Uma imagem divulgada em Taipei confirmou o que já circulava em fóruns especializados: o futuro socket Intel LGA1954 adotará um mecanismo de retenção de duas alavancas (2L-ILM). A mudança quebra uma tradição que vem desde o LGA775, inaugurado em 2004, e pode significar temperaturas mais baixas e menos risco de empenamento de processadores — pontos críticos para quem faz overclock ou usa coolers de grande porte.
Por que duas alavancas fazem diferença?
No design clássico de uma única alavanca, a pressão é aplicada majoritariamente em um dos lados do IHS (Integrated Heat Spreader). Em processadores mais finos e com dies maiores, isso pode causar ligeiras deformações no substrato, prejudicando o contato térmico.
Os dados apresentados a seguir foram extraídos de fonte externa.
(** The handler dials nothing but its destination, and only for a peer
    that holds a grant. *)
Lemma ServiceHandler_dials serviceID dstaddress stream w addr :
  EvDial addr ∈ issued (ServiceHandler serviceID dstaddress stream) w →
  addr = dstaddress ∧ is_Some (entry UsersLedgerKey (RemotePeer stream) w).
Proof.
  rewrite ServiceHandler_issued.
  destruct (entry UsersLedgerKey (RemotePeer stream) w) as [d|];
    [|intros Hin; by elem_of_cases Hin].
  intros Hin. split; [|by eexists].
  destruct (net_Dial dstaddress); elem_of_cases Hin; by simplify_eq.
Qed.

(** C4: when the users bucket holds no entry for the remote peer of an
    inbound stream, the handler resets that stream and does nothing else,
    so it dials nothing; whenever the handler dials, it dials the local
    destination and the remote peer has an entry in the users bucket. *)
Theorem ServiceHandler_admission (serviceID dstaddress : string)
    (stream : Stream) (w : World) :
  (entry UsersLedgerKey (RemotePeer stream) w = None →
   issued (ServiceHandler serviceID dstaddress stream) w = [EvReset stream]
   ∧ (∀ addr,
        EvDial addr ∉ issued (ServiceHandler serviceID dstaddress stream) w)
   ∧ storage (ServiceHandler serviceID dstaddress stream w).2 = storage w)
  ∧ (∀ addr,
       EvDial addr ∈ issued (ServiceHandler serviceID dstaddress stream) w →
       addr = dstaddress
       ∧ is_Some (entry UsersLedgerKey (RemotePeer stream) w)).
Proof.
  split; [|apply ServiceHandler_dials].
  intros Hnone. rewrite ServiceHandler_issued, Hnone.
  split; [done|]. split; [|apply ServiceHandler_storage].
  intros addr Hin. by elem_of_cases Hin.
Qed.
(** [Number.parseFloat]: leading white space is skipped and what
    follows the literal is ignored. *)
Definition parseFloat (s : string) : number :=
  match signed_decimal (skip_spaces s) with
  | Some (n, _) => n
  | None => NaN
  end.

(** StringToNumber, decimal literals only: the whole trimmed string
    has to be one. *)
Definition StringToNumber (s : string) : number :=
  let t := skip_spaces s in
  if all_spaces t then S754_zero false
  else match signed_decimal t with
       | Some (n, rest) => if all_spaces rest then n else NaN
       | None => NaN
       end.

(** The integer a Number stands for, when it is one. *)
Definition number_to_Z (n : number) : option Z :=
  match n with
  | S754_zero _ => Some 0
  | S754_finite s m e =>
      let sgn (z : Z) := if s then - z else z in
      if 0 <=? e then Some (sgn (Zpos m * 2 ^ e))
      else if (Zpos m mod 2 ^ (- e)) =? 0 then Some (sgn (Zpos m / 2 ^ (- e)))
      else None
  | _ => None
  end.

(** The integer part of a finite Number. *)
Definition number_trunc (n : number) : option Z :=
  match n with
  | S754_zero _ => Some 0
  | S754_finite s m e =>
      let a := if 0 <=? e then Zpos m * 2 ^ e else Zpos m / 2 ^ (- e) in
      Some (if s then - a else a)
  | _ => None
  end.

(** *** Dates (ECMAScript, section Date Objects) *)

Definition msPerDay : Z := 86400000.

Definition DayFromYear (y : Z) : Z :=
  365 * (y - 1970) + (y - 1969) / 4 - (y - 1901) / 100 + (y - 1601) / 400.

Definition InLeapYear (y : Z) : bool :=
  ((y mod 4 =? 0) && negb (y mod 100 =? 0)) || (y mod 400 =? 0).

Definition YearFromDay (day : Z) : Z :=
  let y := 1970 + (day * 400) / 146097 in
  if day <? DayFromYear y then y - 1
  else if DayFromYear (y + 1) <=? day then y + 1
  else y.

(** Days before the first of each month (0 = January). *)
Definition month_start (leap : bool) (m : Z) : Z :=
  let l := if leap then 1 else 0 in
  match m with
  | 0 => 0 | 1 => 31 | 2 => 59 + l | 3 => 90 + l | 4 => 120 + l
  | 5 => 151 + l | 6 => 181 + l | 7 => 212 + l | 8 => 243 + l
  | 9 => 273 + l | 10 => 304 + l | _ => 334 + l
  end.

Definition days_in_month (y m : Z) : Z :=
  match m with
  | 1 => if InLeapYear y then 29 else 28
  | 3 | 5 | 8 | 10 => 30
  | _ => 31
  end.

Fixpoint month_of (leap : bool) (d : Z) (m : nat) : Z :=
  match m with
  | O => 0
  | S m' => if month_start leap (Z.of_nat m) <=? d then Z.of_nat m
            else month_of leap d m'
  end.

Definition MakeDay (year month date : Z) : Z :=
  let ym := year + month / 12 in
  let mn := month mod 12 in
  DayFromYear ym + month_start (InLeapYear ym) mn + date - 1.

Definition MakeTime (hour min sec ms : Z) : Z :=
  hour * 3600000 + min * 60000 + sec * 1000 + ms.

Definition MakeDate (day time : Z) : Z := day * msPerDay + time.

(** A time value, or [None] for NaN. *)
Definition TimeClip (t : Z) : option Z :=
  if Z.abs t <=? 8640000000000000 then Some t else None.

Definition string_of_Z (z : Z) : string :=
  DecimalString.NilZero.string_of_int (Z.to_int z).

Fixpoint zeros (n : nat) : string :=
  match n with
  | O => ""
  | S n' => String "0" (zeros n')
  end.

(** A non-negative integer on at least [w] digits. *)
Definition pad (w : nat) (z : Z) : string :=
  let d := string_of_Z z in
  zeros (w - String.length d) ++ d.

(** [Date.prototype.toISOString] of a time value. *)
Definition iso_of_time (t : Z) : string :=
  let day := t / msPerDay in
  let ms := t mod msPerDay in
  let y := YearFromDay day in
  let dy := day - DayFromYear y in
  let m := month_of (InLeapYear y) dy 11 in
  let d := dy - month_start (InLeapYear y) m + 1 in
  let year :=
    if (0 <=? y) && (y <=? 9999) then pad 4 y
    else (if y <? 0 then "-" else "+") ++ pad 6 (Z.abs y) in
  year ++ "-" ++ pad 2 (m + 1) ++ "-" ++ pad 2 d ++ "T"
    ++ pad 2 (ms / 3600000) ++ ":" ++ pad 2 (ms / 60000 mod 60) ++ ":"
    ++ pad 2 (ms / 1000 mod 60) ++ "." ++ pad 3 (ms mod 1000) ++ "Z".

(** [new Date(n).toISOString()]: an invalid date raises a RangeError. *)
Definition Date_toISOString (n : number) : M string :=
  match number_trunc n with
  | Some t =>
      match TimeClip t with
      | Some t' => ret (iso_of_time t')
      | None => throw RangeError
      end
  | None => throw RangeError
  end.

(** *** ISO 8601 strings *)

(** The fields read from a date-time string. *)
Record iso_fields : Type := mkIso {
  iso_year : Z;
  iso_month : Z;          (* 1 to 12 *)
  iso_day : Z;
  iso_has_time : bool;
  iso_hour : Z;
  iso_minute : Z;
  iso_second : Z;
  iso_ms : Z;
  iso_offset : option Z   (* minutes east of UTC *)
}.

(** [YYYY] or a sign and [YYYYYY]. *)
Definition parse_year (s : string) : option (Z * string) :=
  match s with
  | String "+" t => fixed_digits 6 0 t
  | String "-" t =>
      match fixed_digits 6 0 t with
      | Some (y, r) => if y =? 0 then None else Some (- y, r)
      | None => None
      end
  | _ => fixed_digits 4 0 s
  end.

(** [-NN], when present. *)
Definition parse_dash2 (s : string) : option (option Z * string) :=
  match s with
  | String "-" t =>
      match fixed_digits 2 0 t with
      | Some (v, r) => Some (Some v, r)
      | None => None
      end
  | _ => Some (None, s)
  end.

(** The first three fraction digits as milliseconds; further digits are dropped. *)
Definition parse_fraction (s : string) : option (Z * string) :=
  let '(_, n, r) := digits s in
  match n with
  | O => None
  | _ =>
      let '(v, k, _) := digits (String.substring 0 3 s) in
      Some (v * 10 ^ (3 - Z.of_nat (Nat.min k 3)), r)
  end.

(** [Z], [+HH:mm] or [-HH:mm], when present; [lax] says whether the
    colon and the minutes may be left out. *)
Definition parse_offset (lax : bool) (s : string) : option (option Z * string) :=
  let signed (neg : bool) (t : string) :=
    match fixed_digits 2 0 t with
    | Some (hh, r) =>
        let r' := match r with
                  | String ":" u => Some u
                  | _ => if lax then Some r else None
                  end in
        match r' with
        | Some u =>
            match fixed_digits 2 0 u with
            | Some (mm, r'') =>
                Some (Some ((if neg then -1 else 1) * (hh * 60 + mm)), r'')
            | None => if lax then Some (Some ((if neg then -1 else 1) * (hh * 60)), r) else None
            end
        | None => None
        end
    | None => None
    end in
  match s with
  | String "Z" t => Some (Some 0, t)
  | String "+" t => signed false t
  | String "-" t => signed true t
  | _ => Some (None, s)
  end.

(** [HH:mm], [HH:mm:ss] or [HH:mm:ss.sss]. *)
Definition parse_time (s : string) : option (Z * Z * Z * Z * string) :=
  match fixed_digits 2 0 s with
  | Some (hh, r1) =>
      match expect ":" r1 with
      | Some r2 =>
          match fixed_digits 2 0 r2 with
          | Some (mm, r3) =>
              match r3 with
              | String ":" r4 =>
                  match fixed_digits 2 0 r4 with
                  | Some (ss, r5) =>
                      match r5 with
                      | String "." r6 =>
                          match parse_fraction r6 with
                          | Some (ms, r7) => Some (hh, mm, ss, ms, r7)
                          | None => None
                          end
                      | _ => Some (hh, mm, ss, 0, r5)
                      end
                  | None => None
                  end
              | _ => Some (hh, mm, 0, 0, r3)
              end
          | None => None
          end
      | None => None
      end
  | None => None
  end.

(** The date-time string format of ECMAScript: a date [YYYY],
    [YYYY-MM] or [YYYY-MM-DD], then possibly [T], a time and an offset. *)
Definition parse_iso (s : string) : option iso_fields :=
  match parse_year s with
  | Some (y, r1) =>
      match parse_dash2 r1 with
      | Some (mo, r2) =>
          match (match mo with Some _ => parse_dash2 r2 | None => Some (None, r2) end) with
          | Some (dd, r3) =>
              let month := default 1 mo in
              let day := default 1 dd in
              match r3 with
              | EmptyString => Some (mkIso y month day false 0 0 0 0 None)
              | String "T" r4 =>
                  match parse_time r4 with
                  | Some (hh, mm, ss, ms, r5) =>
                      match parse_offset false r5 with
                      | Some (off, EmptyString) =>
                          Some (mkIso y month day true hh mm ss ms off)
                      | _ => None
                      end
                  | None => None
                  end
              | _ => None
              end
          | None => None
          end
      | None => None
      end
  | None => None
  end.

Definition time_in_range (f : iso_fields) : bool :=
  ((iso_hour f <=? 23) && (iso_minute f <=? 59) && (iso_second f <=? 59))
  || ((iso_hour f =? 24) && (iso_minute f =? 0) && (iso_second f =? 0)
      && (iso_ms f =? 0)).

(** [Date.parse]: a string in the format above gives its time value,
    read as UTC when it has no offset; a month, day or time out of
    range, and any other string, give NaN. *)
Definition Date_parse (s : string) : number :=
  match parse_iso s with
  | Some f =>
      if (1 <=? iso_month f) && (iso_month f <=? 12)
         && (1 <=? iso_day f) && (iso_day f <=? 31)
         && time_in_range f
      then
        let t := MakeDate (MakeDay (iso_year f) (iso_month f - 1) (iso_day f))
                   (MakeTime (iso_hour f) (iso_minute f) (iso_second f) (iso_ms f))
                 - 60000 * default 0 (iso_offset f) in
        match TimeClip t with
        | Some t' => num_of_Z t'
        | None => NaN
        end
      else NaN
  | None => NaN
  end.
Lemma unit_sysv_file_run (module : string) (w : World) :
  let m := scanned (_file_for_unit_sysv (w_self w)) (sys_fs (w_sys w))
             (_sysv_folder1 (w_self w)) (_sysv_folder2 (w_self w))
             (fun name => name +:+ ".service") in
  unit_sysv_file module w
  = (Return (lookup_unit m module),
     with_self w (set_file_for_unit_sysv (w_self w) (Some m))).
Proof.
  simpl. unfold unit_sysv_file. unfold bind at 1.
  by rewrite scan_unit_sysv_files_run.
Qed.

Lemma unit_file_run (module : option string) (w : World) :
  let name := match module with
              | Some m => m
              | None => ""
              end in
  let sysd := scanned (_file_for_unit_sysd (w_self w)) (sys_fs (w_sys w))
                (_sysd_folder1 (w_self w)) (_sysd_folder2 (w_self w))
                (fun name => name) in
  let sysv := scanned (_file_for_unit_sysv (w_self w)) (sys_fs (w_sys w))
                (_sysv_folder1 (w_self w)) (_sysv_folder2 (w_self w))
                (fun name => name +:+ ".service") in
  unit_file module w
  = match lookup_unit sysd name with
    | Some path =>
        (Return (Some path),
         with_self w (set_file_for_unit_sysd (w_self w) (Some sysd)))
    | None => (Return (lookup_unit sysv name), catalogued w)
    end.
Proof.
  cbv zeta. unfold unit_file. unfold bind at 1.
  rewrite unit_sysd_file_run.
  destruct (lookup_unit _ _) as [path|]; [done |].
  unfold bind at 1. rewrite unit_sysv_file_run. cbn.
  by destruct (lookup_unit _ _).
Qed.

(** X7: the unit folders are scanned once in the life of an engine
    object.  After a first lookup, the same object answers every lookup
    from the catalogue it made then, whatever the folders hold by now,
    and leaves the world as it finds it: a unit file added later is not
    found, one removed later still is. *)
Theorem catalogue_is_scanned_once :
  forall (w : World) (first module : string) (s : Sys) (clock : nat)
         (trace : list Event),
    (let self := w_self (unit_sysd_file first w).2 in
     unit_sysd_file module (moved self s clock trace)
     = ((unit_sysd_file module w).1, moved self s clock trace))
    /\ (let self := w_self (unit_sysv_file first w).2 in
        unit_sysv_file module (moved self s clock trace)
        = ((unit_sysv_file module w).1, moved self s clock trace)).
Proof.
  intros w first module s clock trace. split; cbv zeta.
  - rewrite (unit_sysd_file_run first w), (unit_sysd_file_run module w).
    rewrite unit_sysd_file_run. reflexivity.
  - rewrite (unit_sysv_file_run first w), (unit_sysv_file_run module w).
    rewrite unit_sysv_file_run. reflexivity.
Qed.
(** C3.  A name outside the table raises nothing and changes no text: it is
    logged as a warning and passed over, and the valid names of the request
    are applied all the same: the text returned and the provider's state are
    those of the request without the unknown names. *)
Theorem C3_unknown_names_are_skipped {G : Type} (fake : Faker G)
  (text : string) (names : list string) (w : World G) :
  let known := filter (dict_contains patterns) names in
  (exists out w', scramble_text fake text (Some names) w = (Ok out, w')) /\
  fst (scramble_text fake text (Some names) w) =
  fst (scramble_text fake text (Some known) w) /\
  rng (snd (scramble_text fake text (Some names) w)) =
  rng (snd (scramble_text fake text (Some known) w)) /\
  (forall name,
      List.In name names -> dict_contains patterns name = false ->
      List.In (unknown_warning name)
        (log (snd (scramble_text fake text (Some names) w)))) /\
  (forall name rest,
      dict_contains patterns name = false ->
      scramble_text fake text (Some (name :: rest)) w =
      scramble_text fake text (Some rest)
        {| rng := rng w; log := (log w ++ [unknown_warning name])%list |}).
Proof.
  unfold scramble_text. repeat split.
  - apply scramble_loop_returns.
  - now apply scramble_loop_known_only.
  - now apply scramble_loop_known_only.
  - intros name Hin Hk. now apply scramble_loop_warns.
  - intros name rest Hk. simpl. unfold bind. apply unknown_name in Hk.
    now rewrite (scramble_step_unknown fake _ _ _ Hk).
Qed.

Lemma C3_witness :
  List.In "ssn" ["email"; "ssn"; "ip_address"] /\
  dict_contains patterns "ssn" = false /\
  List.In (unknown_warning "ssn")
    (log (snd (scramble_text fixed_faker "jane@example.com at 10.1.2.3"
                 (Some ["email"; "ssn"; "ip_address"]) world0))).
Proof.
  assert (Hin : List.In "ssn" ["email"; "ssn"; "ip_address"]) by (simpl; auto).
  assert (Hk : dict_contains patterns "ssn" = false) by reflexivity.
  split; [exact Hin|]. split; [exact Hk|].
  exact (proj1 (proj2 (proj2 (proj2
           (C3_unknown_names_are_skipped fixed_faker
              "jane@example.com at 10.1.2.3"
              ["email"; "ssn"; "ip_address"] world0)))) "ssn" Hin Hk).
Defined.
(** ** Claims *)



(** C2, as the code has it.  When the client returns an error, [Add],
    [Browse], [Delete], [Publish] and [Read] answer 400 in plain text and
    the body starts with the error's own message, unchanged, on a line of
    its own (after that line [Browse] and [Publish] append their JSON);
    [Validate] answers 400 in plain text with the fixed line
    "Auth Code invalid" and leaves the error's message out. *)
Theorem client_error_text
    (gd : StorageClient) (r : http.Request) (ps : httprouter.Params) (e : goerror) :
  (∀ c, http.Request_Cookie r "token" = (Some c, None) →
     let token := http.Value c in
     let path := httprouter.ByName ps "filepath" in
     (gd_Add gd token (http.RequestBody r) path = Some e →
        responds (serve (Add gd r ps)) 400 plainText (Error e +:+ newline))
     ∧ (∀ l, gd_Browse gd token path = (l, Some e) →
        ∃ json, responds (serve (Browse gd r ps)) 400 plainText
                  (Error e +:+ newline +:+ json))
     ∧ (gd_Delete gd token path = Some e →
        responds (serve (Delete gd r ps)) 400 plainText (Error e +:+ newline))
     ∧ (∀ link, gd_Publish gd token path = (link, Some e) →
        ∃ json, responds (serve (Publish gd r ps)) 400 plainText
                  (Error e +:+ newline +:+ json))
     ∧ (∀ resp, gd_Read gd token path = (resp, Some e) →
        responds (serve (Read gd r ps)) 400 plainText (Error e +:+ newline)))
  ∧ (http.FormValue r "state" = "google" →
     ∀ token expiry, gd_Validate gd (http.FormValue r "code") = (token, expiry, Some e) →
     responds (serve (Validate gd r ps)) 400 plainText ("Auth Code invalid" +:+ newline)).
Proof.
  split.
  - intros c Hc token path. repeat split.
    + by apply Add_error.
    + intros l Hl. eexists. by apply (Browse_error gd r ps c Hc e l).
    + by apply Delete_error.
    + intros link Hl. eexists. by apply (Publish_error gd r ps c Hc e link).
    + intros resp. by apply Read_error.
  - intros Hs token expiry. by apply Validate_error.
Qed.

Lemma client_error_text_witness :
  responds (serve (Add (failingClient "quota exceeded") cookieRequest fileParams))
    400 plainText ("quota exceeded" +:+ newline)
  ∧ responds (serve (Delete (failingClient "quota exceeded") cookieRequest fileParams))
    400 plainText ("quota exceeded" +:+ newline)
  ∧ responds (serve (Read (failingClient "quota exceeded") cookieRequest fileParams))
    400 plainText ("quota exceeded" +:+ newline)
  ∧ responds (serve (Validate (failingClient "quota exceeded") (callbackRequest "google") []))
    400 plainText ("Auth Code invalid" +:+ newline).
Proof.
  destruct (client_error_text (failingClient "quota exceeded") cookieRequest fileParams
              (errors_New "quota exceeded")) as [Hgated _].
  destruct (Hgated {| http.Name := "token"; http.Value := "SECRET" |} eq_refl)
    as (HA & _ & HD & _ & HR).
  destruct (client_error_text (failingClient "quota exceeded") (callbackRequest "google") []
              (errors_New "quota exceeded")) as [_ HV].
  repeat split.
  - by apply HA.
  - by apply HD.
  - by apply (HR None).
  - by apply (HV eq_refl "" time.zero).
Defined.

(** C2 as stated fails for [Validate]: the client's error message is
    "quota exceeded" and the body is "Auth Code invalid". *)
Lemma Validate_hides_client_error :
  gd_Validate (failingClient "quota exceeded") "4/abc"
    = ("", time.zero, Some (errors_New "quota exceeded"))
  ∧ ∃ σ, serve (Validate (failingClient "quota exceeded") (callbackRequest "google") [])
           = Returned tt σ
         ∧ http.status (w σ) = 400
         ∧ http.written (w σ) = "Auth Code invalid" +:+ newline
         ∧ http.written (w σ) ≠ "quota exceeded"
         ∧ http.written (w σ) ≠ "quota exceeded" +:+ newline.
Proof.
  split; [reflexivity|]. eexists. split; [reflexivity|].
  repeat split; discriminate.
Qed.

(** C3. A request to [Add], [Browse], [Delete], [Publish] or [Read]
    without a cookie named [token] gets status 401 and a body that is not
    empty, and the storage client is not called. *)
Theorem missing_cookie_unauthorized
    (gd : StorageClient) (r : http.Request) (ps : httprouter.Params)
    (h : http.Request → httprouter.Params → M unit) :
  (∀ c, c ∈ http.Cookies r → http.Name c ≠ "token") →
  h ∈ [Add gd; Browse gd; Delete gd; Publish gd; Read gd] →
  ∃ σ, serve (h r ps) = Returned tt σ
       ∧ http.status (w σ) = http.StatusUnauthorized
       ∧ http.written (w σ) ≠ ""
       ∧ clientCalls (trace σ) = [].
Proof.
  intros Hno Hh. apply Request_Cookie_missing in Hno.
  repeat (apply elem_of_cons in Hh as [->|Hh]); [..|by apply elem_of_nil in Hh].
  all: unfold Add, Browse, Delete, Publish, Read; rewrite Hno; step.
  all: eexists; split; [reflexivity|]; cbn [w trace]; writer.
  all: repeat split; apply line_not_empty.
Qed.

Lemma missing_cookie_unauthorized_witness :
  ∃ σ, serve (Browse (failingClient "quota exceeded") anonymousRequest fileParams)
         = Returned tt σ
       ∧ http.status (w σ) = 401
       ∧ http.written (w σ) ≠ ""
       ∧ clientCalls (trace σ) = [].
Proof.
  apply (missing_cookie_unauthorized (failingClient "quota exceeded")
           anonymousRequest fileParams (Browse (failingClient "quota exceeded"))).
  - intros c Hc. apply list_elem_of_singleton in Hc as ->. discriminate.
  - right. left.
Defined.

(** C4. A [Validate] request whose [state] is not "google" gets status
    400, and the storage client is not called. *)
Theorem Validate_unsupported_state
    (gd : StorageClient) (r : http.Request) (ps : httprouter.Params) :
  http.FormValue r "state" ≠ "google" →
  ∃ σ, serve (Validate gd r ps) = Returned tt σ
       ∧ http.status (w σ) = http.StatusBadRequest
       ∧ trace σ = [].
Proof.
  intros Hs. apply String.eqb_neq in Hs. unfold Validate. rewrite Hs. step.
  eexists; split; [reflexivity|]. by writer.
Qed.

Lemma Validate_unsupported_state_witness :
  ∃ σ, serve (Validate (stubClient None "" None "ya29.a0" time.zero None)
                (callbackRequest "dropbox") []) = Returned tt σ
       ∧ http.status (w σ) = 400
       ∧ trace σ = [].
Proof.
  apply (Validate_unsupported_state (stubClient None "" None "ya29.a0" time.zero None)
           (callbackRequest "dropbox") []).
  vm_compute. discriminate.
Defined.

(** C5. A [Read] request with a [token] cookie for which the client
    returns a nil stream and no error: the handler returns (it does not
    panic), the status is 200, the body is empty, and the stream is
    neither read nor closed. *)
Theorem Read_nil_stream
    (gd : StorageClient) (r : http.Request) (ps : httprouter.Params) (c : http.Cookie) :
  http.Request_Cookie r "token" = (Some c, None) →
  gd_Read gd (http.Value c) (httprouter.ByName ps "filepath") = (None, None) →
  ∃ σ, serve (Read gd r ps) = Returned tt σ
       ∧ http.status (w σ) = http.StatusOK
       ∧ http.written (w σ) = ""
       ∧ trace σ = [Client (CallRead (http.Value c) (httprouter.ByName ps "filepath"))].
Proof.
  intros Hc Hr. unfold Read. rewrite Hc. step. rewrite Hr. step.
  eexists; split; [reflexivity|]. by writer.
Qed.

Lemma Read_nil_stream_witness :
  ∃ σ, serve (Read (stubClient None "" None "" time.zero None) cookieRequest fileParams)
         = Returned tt σ
       ∧ http.status (w σ) = 200
       ∧ http.written (w σ) = ""
       ∧ trace σ = [Client (CallRead "SECRET" "docs/a.txt")].
Proof.
  apply (Read_nil_stream (stubClient None "" None "" time.zero None) cookieRequest
           fileParams {| http.Name := "token"; http.Value := "SECRET" |});
    reflexivity.
Defined.

(** C6, as the code has it.  A [Delete] request with a [token] cookie for
    which the client returns the error "not found" gets status 400 and the
    body "not found" followed by a newline. *)
Theorem Delete_not_found
    (gd : StorageClient) (r : http.Request) (ps : httprouter.Params)
    (c : http.Cookie) (e : goerror) :
  http.Request_Cookie r "token" = (Some c, None) →
  gd_Delete gd (http.Value c) (httprouter.ByName ps "filepath") = Some e →
  Error e = "not found" →
  responds (serve (Delete gd r ps)) 400 plainText ("not found" +:+ newline).
Proof.
  intros Hc Hd He. rewrite <- He. by apply (Delete_error gd r ps c Hc e).
Qed.

Lemma Delete_not_found_witness :
  responds (serve (Delete (failingClient "not found") cookieRequest fileParams))
    400 plainText ("not found" +:+ newline).
Proof.
  apply (Delete_not_found (failingClient "not found") cookieRequest fileParams
           {| http.Name := "token"; http.Value := "SECRET" |} (errors_New "not found"));
    reflexivity.
Defined.

(** C6 as stated fails: the body is not "not found" but that text with
    the newline [http.Error] ends it with. *)
Lemma Delete_not_found_body_has_newline :
  gd_Delete (failingClient "not found") "SECRET" "docs/a.txt"
    = Some (errors_New "not found")
  ∧ ∃ σ, serve (Delete (failingClient "not found") cookieRequest fileParams)
           = Returned tt σ
         ∧ http.status (w σ) = 400
         ∧ http.written (w σ) ≠ "not found".
Proof.
  split; [reflexivity|]. eexists. split; [reflexivity|]. split; [reflexivity|discriminate].
Qed.

(** C7, where the code misses it.  The client accepts the code and
    supplies no expiry (the zero [time.Time]): the body still has the
    [expiry] member, holding the zero time.  [omitempty] never drops a
    value of struct kind. *)
Theorem Validate_zero_expiry_is_serialized :
  gd_Validate (stubClient None "" None "ya29.a0" time.zero None) "4/abc"
    = ("ya29.a0", time.zero, None)
  ∧ time.IsZero time.zero = true
  ∧ json.isEmptyValue (ValueOf time.zero) = false
  ∧ responds (serve (Validate (stubClient None "" None "ya29.a0" time.zero None)
                       (callbackRequest "google") []))
      200 "application/json"
      (json.render (json.JObject [("access_token", json.JString "ya29.a0");
                                  ("expiry", json.JString "0001-01-01T00:00:00Z")])).
Proof.
  repeat (split; [reflexivity|]). eexists. split; [reflexivity|]. by vm_compute.
Qed.

(** C8, as the code has it.  A [Validate] request with [state] "google"
    whose code the client accepts, with an expiry that has an RFC 3339
    form: the response is 200, [application/json], and its body is the
    object whose [access_token] is the token the client returned, as it
    is, followed by the [expiry]. *)
Theorem Validate_success
    (gd : StorageClient) (r : http.Request) (ps : httprouter.Params)
    (token : string) (expiry : time.Time) (text : string) :
  http.FormValue r "state" = "google" →
  gd_Validate gd (http.FormValue r "code") = (token, expiry, None) →
  time.MarshalJSON expiry = inl text →
  responds (serve (Validate gd r ps)) 200 "application/json"
    (json.render (json.JObject [("access_token", json.JString token);
                                ("expiry", json.JRaw text)])).
Proof.
  intros Hs Hv Ht. unfold Validate. rewrite Hs. cbn [String.eqb Ascii.eqb Bool.eqb].
  step. rewrite Hv. step. rewrite (Marshal_ValidateJSON _ _ _ Ht). step.
  eexists; split; [reflexivity|]. cbn [w]. by writer.
Qed.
O 2L-ILM distribui a força de maneira simétrica, algo semelhante ao que já vimos na plataforma HEDT LGA2011-3, usada por Xeon e Core i7 Extreme. Na prática, o usuário deve notar:
- Menor risco de entortar a CPU ao apertar o cooler;
- Contato térmico mais uniforme, reduzindo picos de temperatura;
- Potencial ganho de estabilidade em overclocks altos.
Compatibilidade com coolers atuais — até onde vai?
O LGA1954 mantém as dimensões externas de 45 × 37,5 mm do LGA1851 (sucessor do LGA1700), o que significa que a maioria dos coolers lançados nos últimos anos encaixará fisicamente. Porém, a posição exata dos núcleos no die do futuro Nova Lake-S ainda pode alterar os “hotspots” de calor. Modelos topo de linha, com base maior ou câmaras de vapor, devem oferecer margem extra de desempenho térmico.
Segmentação da Intel: dois braços só para placas premium
Segundo fontes ligadas à cadeia de fornecimento, o 2L-ILM aparecerá apenas em placas-mãe entusiastas — linhas Z e possivelmente variantes especiais para overclock extremo. As placas de entrada e intermediárias continuarão com a alavanca única, mais barata de produzir. Ou seja, quem pretende explorar o máximo dos futuros Core i9 provavelmente terá de investir também em uma motherboard premium.
Nova Lake-S em números: 52 núcleos e IA integrada
Agendada para o segundo semestre de 2026 junto ao chipset Z990, a linha Nova Lake-S deve combinar:
- Até 52 núcleos (16P Coyote Cove + 32E Arctic Wolf + 4 LPE de baixo consumo);
- Processo Intel 18A, prometendo saltos de eficiência energética;
- iGPU Xe3P, mirando alto em jogos competitivos e streaming;
- NPU de 6ª geração com 74 TOPS, pronta para aceleração de IA local.
Para o usuário final, isso se traduz em mais FPS em títulos que escalam bem com múltiplos núcleos, menor consumo em tarefas corriqueiras e recursos de IA (upscaling de vídeo, geração de conteúdo, assistentes) rodando direto no desktop sem depender da nuvem.
Imagem: William R
Como fica a disputa com a AMD?
A concorrente já utiliza um mecanismo de fixação espalhado (SP5 para Threadripper e TRX50), mas mantém a clássica alavanca única no AM5. Caso o 2L-ILM prove ganhos térmicos consistentes, a Intel pode pressionar a AMD a repensar seu desenho para Ryzen 9000 e além. Para o consumidor, mais competição significa sockets mais robustos, coolers mais eficientes e, com sorte, preços melhores.
Se você está planejando montar ou atualizar seu PC nos próximos dois anos, vale acompanhar de perto não apenas as especificações de CPU, mas também as evoluções no socket e no ecosistema de placas-mãe. Afinal, a base física pode ser o fator decisivo entre um sistema silencioso e fresquinho ou um sanduíche de metal superaquecido.
No fim das contas, o vazamento do LGA1954 mostra que a Intel está disposta a repensar até detalhes “invisíveis” aos olhos do usuário casual para garantir desempenho térmico superior — uma boa notícia para gamers, criadores de conteúdo e overclockers que já miram a próxima grande atualização.